Our dairy goats were, in an indirect way, about to bring another horse into our menagerie.

To keep a dairy goat in milk, she has to get pregnant every year. Sometimes she has one kid. More often it's two, three, even four or five in her litter. Half of these are males. These dismal statistics are what kept us local goat ladies from inquiring too deeply into the activities of Christine McCoy. Yes, the woman from whom Dorothy Stender, with my husband John's help, had finally obtained Kiri, the champagne gold filly.

 

OK, big deal. Half the offspring of dairy cattle are males. They, and also most of the females of any dairy breed wind up on dinner plates. Because goats have so many young ones, their milk comes at the cost of creating many more offspring that need to end up somewhere. Preferably, some of us believe, in good homes.

We goat lady types are different from most dairy cattle farmers. For starters, we must be half-crazy. Goats are as hard to pen and order around as cats. They have prehensile tongues with which they untie knots and work open gate latches. When they escape their pens, they munch down rose bushes to the roots and kill trees by stripping off their bark. They sneak into your home and tap dance on your kitchen table and poop on your bed.

 

Valerie with Pinto Bean and Chestnut. Their mother delivered them right into Val's lap. These boys got jobs as pack goats with an outfitter in the Gila Wilderness.


When a dairy goat goes into labor, she hollers at the top of her lungs until you quit doing whatever you were doing and cuddle her.

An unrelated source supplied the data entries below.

(* ===== verification/SftData.v ===== *)
(** * Rows for supervised fine-tuning

    [build_rows] of [build_teacher_sft_parquet.py] and of
    [build_closed_sft_parquet.py] in [src/tools/extpi_rlsd/]: off-policy teacher
    responses as chat rows.  Parquet files are the lists of rows written. *)

From S2P Require Import Prelude PyStr Json PyDict PromptAssembly DataPrep.
#[local] Open Scope py_scope.

Definition DEFAULT_RESPONSE_FIELDS : list string :=
  ["closed_teacher_output"; "teacher_output"; "response"; "solution"; "assistant"]%string.

Section sft.
Context `{PyPrims} (sha256 : string → string).

Definition has_text (v : json) : bool := negb (is_none v) && negb (bool_decide (strip (py_str v) = ""%string)).

(** [_pick_response]: the first field with text, and its text. *)
Fixpoint pick_from (row : dict) (fields : list string) : option (string * string) :=
  match fields with
  | [] => None
  | f :: fields => if has_text (get f row) then Some (py_str (get f row), f) else pick_from row fields
  end.
Definition pick_response (row : dict) (response_field : string) : option (string * string) :=
  pick_from row (if bool_decide (response_field = ""%string) then DEFAULT_RESPONSE_FIELDS else [response_field]).

Definition messages (problem response : string) : json :=
  JList [JObj [("role", JStr "user"); ("content", JStr (STUDENT_USER_TEMPLATE problem))];
         JObj [("role", JStr "assistant"); ("content", JStr response)]]%string.

Record options := {
  problem_field : string; response_field : string; answer_field : string; opt_verified_field : string;
  require_verified : bool; enable_thinking : bool; data_source : string; max_rows : option Z }.

(** What a source row becomes, with the field its response came from; [None] is dropped. *)
Definition teacher_row (o : options) (row : dict) : option (dict * string) :=
  let verified := truthy (get_default (opt_verified_field o) (JBool false) row) in
  if require_verified o && negb verified then None else
  let problem := get (problem_field o) row in
  match has_text problem, pick_response row (response_field o) with
  | true, Some (response, used) =>
      let text := py_str problem in
      let id := py_or (get "id" row) (JStr (stable_problem_id sha256 text)) in
      Some ([("messages", messages text response); ("enable_thinking", JBool (enable_thinking o));
             ("data_source", JStr (data_source o));
             ("reward_model", JObj [("style", JStr "rule"); ("ground_truth", get (answer_field o) row)]);
             ("extra_info", JObj [("id", JStr (py_str id)); ("problem", JStr text); ("response_field", JStr used);
                                  ("verified", JBool verified)])]%string, used)
  | _, _ => None
  end.

Definition full (max : option Z) (n : nat) : bool := match max with Some m => (m <=? Z.of_nat n)%Z | None => false end.

(** [build_rows] of the teacher tool: rows, the fields used, how many rows were dropped. *)
Fixpoint build_from (o : options) (source : list dict) (rows : list dict) (fields : list (string * nat)) (dropped : nat)
    : list dict * list (string * nat) * nat :=
  match source with
  | [] => (rows, fields, dropped)
  | row :: source =>
      match teacher_row o row with
      | None => build_from o source rows fields (S dropped)
      | Some (new_row, used) =>
          if full (max_rows o) (length (rows ++ [new_row])) then (rows ++ [new_row], bump used fields, dropped)
          else build_from o source (rows ++ [new_row]) (bump used fields) dropped
      end
  end.
Definition build_rows (o : options) (source : list dict) := build_from o source [] [] 0.

(** [build_rows] of the closed-teacher tool. *)
Definition closed_row (row : dict) : result (option dict) :=
  if negb (truthy (get_default "closed_teacher_verified" (JBool false) row)) then Ok None else
  let response := get "closed_teacher_output" row in
  if negb (truthy response) then Ok None else
  problem ← py_str <$> getitem "problem" row;
  gold ← getitem "gold_answer" row;
  id ← getitem "id" row;
  model ← (match lookup "metadata" row with
           | Some (JObj m) =>
               match get_default "closed_teacher_generation" (JObj []) m with
               | JObj g => Ok (get "model" g)
               | _ => Raise (TypeError "no attribute get")
               end
           | _ => Ok JNull
           end);
  Ok (Some [("messages", messages problem (py_str response)); ("enable_thinking", JBool false);
            ("data_source", JStr "extpi_rlsd/closed_sft");
            ("reward_model", JObj [("style", JStr "rule"); ("ground_truth", gold)]);
            ("extra_info", JObj [("id", id); ("problem", JStr problem); ("closed_teacher_verified", JBool true);
                                 ("closed_teacher_model", model)])]%string).

Fixpoint closed_from (max : option Z) (source rows : list dict) : result (list dict) :=
  match source with
  | [] => Ok rows
  | row :: source =>
      r ← closed_row row;
      match r with
      | None => closed_from max source rows
      | Some new_row => if full max (length (rows ++ [new_row])) then Ok (rows ++ [new_row])
                        else closed_from max source (rows ++ [new_row])
      end
  end.
Definition build_closed_rows (max : option Z) (source : list dict) : result (list dict) := closed_from max source [].

(** ** What is written *)

(** At most [max_rows] rows, but never fewer than one. *)
Definition capped {A} (max : option Z) (l : list A) : list A :=
  match max with Some m => take (Nat.max 1 (Z.to_nat m)) l | None => l end.

Definition total (fields : list (string * nat)) : nat := nsum fields.*2.

Lemma total_bump k fields : total (bump k fields) = S (total fields).
Proof using Type.
  unfold total, bump. induction fields as [|[k' n] fields IH]; [done|]. cbn. destruct (bool_decide (k = k')); unfold nsum in *; cbn in *; [done | rewrite IH; lia].
Qed.

Lemma capped_snoc {A} max (rows rest : list A) new : full max (length rows) = false ∨ rows = [] →
  full max (length (rows ++ [new])) = true → capped max (rows ++ new :: rest) = rows ++ [new].
Proof using Type.
  unfold capped, full. destruct max as [m|]; [|done]. rewrite length_app. cbn [length]. intros Hb Hf%Z.leb_le.
  replace (rows ++ new :: rest) with ((rows ++ [new]) ++ rest) by (by rewrite <-(assoc_L (++))).
  assert (Nat.max 1 (Z.to_nat m) = length (rows ++ [new])) as ->.
  { rewrite length_app. cbn. destruct Hb as [Hb%Z.leb_gt| ->]; cbn in *; lia. }
  apply take_app_length.
Qed.

Lemma capped_all {A} max (rows : list A) : full max (length rows) = false → capped max rows = rows.
Proof using Type. unfold capped, full. destruct max as [m|]; [|done]. intros Hf%Z.leb_gt. apply take_ge. lia. Qed.

Lemma build_from_spec o source : ∀ rows fields dropped rows' fields' dropped',
  (full (max_rows o) (length rows) = false ∨ rows = []) → total fields = length rows →
  build_from o source rows fields dropped = (rows', fields', dropped') →
  rows' = capped (max_rows o) (rows ++ (omap (teacher_row o) source).*1) ∧
  total fields' = length rows' ∧ length rows' + dropped' ≤ length rows + dropped + length source ∧
  (length rows' + dropped' = length rows + dropped + length source ∨ full (max_rows o) (length rows') = true).
Proof using Type.
  induction source as [|row source IH]; intros rows fields dropped rows' fields' dropped' Hb Ht; cbn [build_from omap list_omap].
  - intros [= <- <- <-]. cbn [fmap list_fmap]. rewrite app_nil_r. split; [|cbn; split_and!; [done|lia|left; lia]].
    destruct Hb as [Hb| ->]; [by rewrite capped_all|]. unfold capped. by destruct (max_rows o); rewrite ?take_nil.
  - destruct (teacher_row o row) as [[new used]|] eqn:Hrow; cbn [fmap list_fmap fst].
    + destruct (full (max_rows o) (length (rows ++ [new]))) eqn:Hf.
      * intros [= <- <- <-]. rewrite (capped_snoc _ _ _ _ Hb Hf), total_bump, length_app. cbn.
        rewrite length_app in Hf. cbn in Hf. split_and!; [done | lia | lia | by right].
      * intros Heq. apply IH in Heq as (H1 & H2 & H3 & H4);
          [|by left | rewrite total_bump, length_app; cbn; lia].
        rewrite length_app in *. cbn in *. rewrite <-(assoc_L (++)) in H1. split_and!; [done | done | lia |].
        destruct H4 as [?|?]; [left; lia | by right].
    + intros Heq. apply IH in Heq as (H1 & H2 & H3 & H4); [|done|done]. cbn [length]. split_and!; [done | done | lia |].
      destruct H4 as [?|?]; [left; lia | by right].
Qed.

(** [build_rows] writes exactly the usable source rows, in order, cut at [max_rows] but
    never below one row; the response-field counts add up to the rows written, and
    every source row is written or counted as dropped unless the cap ended the loop. *)
Theorem sft_rows_spec o source :
  let '(rows, fields, dropped) := build_rows o source in
  rows = capped (max_rows o) (omap (teacher_row o) source).*1 ∧
  total fields = length rows ∧
  (length rows + dropped = length source ∨ full (max_rows o) (length rows) = true).
Proof using Type.
  destruct (build_rows o source) as [[rows fields] dropped] eqn:Heq.
  apply build_from_spec in Heq as (H1 & H2 & _ & H4); [|by right|done].
  split_and!; [exact H1 | exact H2 |]. destruct H4; [left; cbn in *; lia | by right].
Qed.

(** The closed-teacher rows, when no row raises. *)
Lemma closed_from_spec max (f : dict → option dict) source : ∀ rows,
  (∀ row, row ∈ source → closed_row row = Ok (f row)) → full max (length rows) = false ∨ rows = [] →
  closed_from max source rows = Ok (capped max (rows ++ omap f source)).
Proof using Type.
  induction source as [|row source IH]; intros rows Hf Hb; cbn [closed_from omap list_omap].
  - rewrite app_nil_r. f_equal. destruct Hb as [Hb| ->]; [by rewrite capped_all|]. unfold capped. by destruct max; rewrite ?take_nil.
  - rewrite Hf by set_solver. cbn [mbind result_bind]. destruct (f row) as [new|]; [|by apply IH; [set_solver|]].
    destruct (full max (length (rows ++ [new]))) eqn:He.
    + f_equal. by rewrite (capped_snoc _ _ _ _ Hb He).
    + rewrite IH by (set_solver || by left). by rewrite <-(assoc_L (++)).
Qed.
End sft.

(** [max_rows = 0] writes a row: the cap is tested after the append. *)
Definition no_row_options : options :=
  {| problem_field := "problem"; response_field := ""; answer_field := "gold_answer"; opt_verified_field := "verified";
     require_verified := false; enable_thinking := false; data_source := "s"; max_rows := Some 0%Z |}.
Definition no_prims : PyPrims := {| py_repr := λ _, "?"%string; float_of_str := λ _, None; int_of_str := λ _, None |}.
Definition taught : dict := [("id", JStr "a"); ("problem", JStr "p"); ("solution", JStr "s")]%string.
Example zero_rows_writes_one :
  length (@build_rows no_prims (λ s, s) no_row_options [taught; taught]).1.1 = 1.
Proof. vm_compute. reflexivity. Qed.
(** The seeds of an evaluation do not depend on how many are asked for: [n] samples
    get exactly [n] seeds, and a smaller evaluation gets the first of them. *)
Lemma parse_seeds_fixed value m n seeds :
  (0 < m ≤ n)%Z → parse_seeds value n = Ok seeds →
  Z.of_nat (length seeds) = n ∧ parse_seeds value m = Ok (take (Z.to_nat m) seeds).
Proof.
  intros Hmn Hs. unfold parse_seeds in *. case_bool_decide as Hv.
  - cbn [mbind result_bind] in *.
    assert (Hl : ∀ k, (0 < k)%Z → last (zrange 0 (Z.to_nat k)) = Some (k - 1)%Z).
    { intros k Hk. rewrite last_lookup. unfold zrange. rewrite length_fmap, length_seq, list_lookup_fmap, lookup_seq_lt by lia. cbn. f_equal. lia. }
    rewrite Hl in * by lia. assert (Hmiss : ∀ k, (0 < k)%Z → Z.to_nat (k - Z.of_nat (length (zrange 0 (Z.to_nat k)))) = 0).
    { intros k Hk. unfold zrange. rewrite length_fmap, length_seq. lia. }
    rewrite Hmiss in * by lia. injection Hs as <-. rewrite !app_nil_r, !zslice_head, !take_zrange, !Nat.min_id by lia.
    unfold zrange. rewrite length_fmap, length_seq. split; [lia|]. do 3 f_equal. lia.
  - destruct (omap id <$> mapM parse_seed (split_on ","%char value)) as [l|]; [|done]. cbn [mbind result_bind] in *.
    destruct (last l) as [final|] eqn:Hl; [|done]. injection Hs as <-.
    rewrite !zslice_head by lia. rewrite take_take. split.
    + rewrite length_take, length_app. unfold zrange. rewrite length_fmap, length_seq. lia.
    + f_equal. rewrite !take_app. f_equal; [f_equal; lia|]. rewrite !take_zrange. f_equal. lia.
Qed.
Lemma hermes_calls_written calls items : Forall2 written calls items →
  Forall2 reads_back (omap id calls) (omap (hermes_call json_loads json_dumps) items.*1).
Proof.
  induction 1 as [|[[name arguments]|] [b u] calls items Hw _ IH]; csimpl; [by constructor| |].
  - destruct Hw as (Hb & a & Ha & Hl). unfold hermes_call at 1. cbn in Hb. rewrite Hb. csimpl.
    change (lookup "name" _) with (Some (JStr name)). change (lookup "arguments" _) with (Some arguments). csimpl.
    unfold make_call. rewrite Ha. csimpl. constructor; [by split | exact IH].
  - cbn in Hw. unfold hermes_call at 1. by rewrite Hw.
Qed.

(** C22: what a model writes as Hermes tool calls is what the agent loop gets: from a
    text in which well-formed calls, garbled calls and prose alternate, the parser
    returns the prose as content and exactly the well-formed calls, in their order,
    with names and arguments that decode to those written; a garbled call costs no other. *)
Theorem hermes_reads_calls literal_eval tk ids tools t calls items :
  decode tk ids = t +:+ transcript items →
  contains call_start t = false → Forall tag_free_item items → Forall2 written calls items →
  ∃ found, extract_tool_calls json_loads json_dumps literal_eval Hermes tk ids tools = Ok (t +:+ texts items, found) ∧
    Forall2 reads_back (omap id calls) found.
Proof.
  intros Hd Ht Hi Hw. eexists. split; [|by apply hermes_calls_written].
  cbn. by rewrite Hd, hermes_transcript.
Qed.
End transcripts.

(** Text without the opening tag is content, for every parser that keeps its text. *)
Lemma prose_is_content `{PyPrims} json_loads json_dumps literal_eval text tools :
  contains call_start text = false → contains seed_start text = false →
  contains minimax_start text = false → contains kimi_section text = false →
  hermes json_loads json_dumps text = (text, []) ∧
  qwen3_coder json_loads json_dumps literal_eval tools text = (text, []) ∧
  glm json_loads json_dumps text = (text, []) ∧ seed json_loads json_dumps text = (text, []) ∧
  minimax json_loads json_dumps text = (text, []) ∧ kimi json_loads json_dumps tools text = Ok (text, []).
Proof.
  intros Hc Hs Hm Hk. unfold hermes, qwen3_coder, glm, seed, minimax, kimi. by rewrite Hc, Hs, Hm, Hk.
Qed.

(** Without tools every call of the Qwen parser raises, so its text is all content. *)
Lemma qwen3_coder_needs_tools `{PyPrims} json_loads json_dumps literal_eval text :
  qwen3_coder json_loads json_dumps literal_eval None text = (text, []).
Proof.
  unfold qwen3_coder. destruct (contains call_start text); [|done]. cbn [negb].
  destruct (get_function_calls text) as [|call calls]; [done|].
  assert (Hr : ∃ e, parse_xml_function_call json_loads json_dumps literal_eval None call = Raise e).
  { unfold parse_xml_function_call. destruct (split_gt call) as [[name params]|e]; cbn; eauto. }
  destruct Hr as [e He]. by cbn [mapM]; rewrite He.
Qed.

(** The type of a union is the text of a list, which no branch knows: its values are read
    as Python literals, so the text [12] of an optional string becomes a number. *)
Lemma union_types_are_literals `{PyPrims} json_loads literal_eval value name config c t :
  lower value ≠ "null"%string → dget name config = Some c → type_of c = String "[" t →
  convert_param_value json_loads literal_eval value name config = default (JStr value) (literal_eval value).
Proof.
  intros Hn Hc Ht. unfold convert_param_value. by rewrite bool_decide_eq_false_2, Hc, Ht.
Qed.

Section sample_transcript.
Local Definition sample_call : json := call_json "add" (JObj [("a", JInt 1)])%string.
Local Definition sample_loads (s : string) : option json :=
  if bool_decide (s = "ADD") then Some sample_call
  else if bool_decide (s = "ARGS") then Some (JObj [("a", JInt 1)]) else None.
Local Definition sample_dumps (v : json) : option string :=
  match v with JObj [("a", JInt 1)] => Some "ARGS" | _ => None end%string.
Local Definition sample_tok : tok := {|
  decode := λ _, "I add. <tool_call>{oops</tool_call> Again: <tool_call>ADD</tool_call> done";
  decode_special := λ _, EmptyString; pad_token := EmptyString; convert_tokens_to_ids := λ _, JNull |}%string.

Lemma hermes_reads_calls_witness :
  ∃ found, extract_tool_calls (H := Json.sample_prims) sample_loads sample_dumps (λ _, None) Hermes sample_tok [] None
           = Ok ("I add.  Again:  done"%string, found) ∧
    Forall2 (reads_back sample_loads) [("add"%string, JObj [("a"%string, JInt 1)])] found.
Proof.
  apply (hermes_reads_calls (H := Json.sample_prims) sample_loads sample_dumps (λ _, None) sample_tok [] None "I add. "
           [None; Some ("add", JObj [("a", JInt 1)])] [("{oops", " Again: "); ("ADD", " done")]%string).
  - reflexivity.
  - reflexivity.
  - repeat constructor.
  - constructor; [reflexivity|]. constructor; [|constructor]. split; [reflexivity|]. exists "ARGS"%string. by split.
Defined.
End sample_transcript.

She quiets down and delivers her babies right into your lap. They come into this world with big appealing eyes. Within hours they are frolicking and begging to be petted.

Goat ladies want to find good homes for these kids. We remove their horns and castrate the bucks. This makes them smell OK and behave in a civilized manner.

How many homes have pet goats? Cute pygmy goats sometimes show up in suburbia. We used a pygmy to train our Border Collies while living in Albuquerque, planning for our future country home. Baby Doe was house broken and perfectly behaved as long as you were looking her in the eye. Look away and she'd jump on top of the kitchen table and dance.

Our Border Collies, Joe Kid and Choplicker, loved it when she'd misbehave. I'd run to the back door and open it. They'd rush to the table and snap at her heels until she'd leap off in a great arc and hit the carpet running - away from the door.

Herding a pygmy goat must be 100 times harder than working sheep. Joe Kid would head off Baby Doe while Choplicker would thrust his shoulders under the goat's hindquarters. He'd lift her hind legs off the ground so that she was running only on her front legs. Then he'd steer her like a wheelbarrow right though the door. Hah! Foiled again.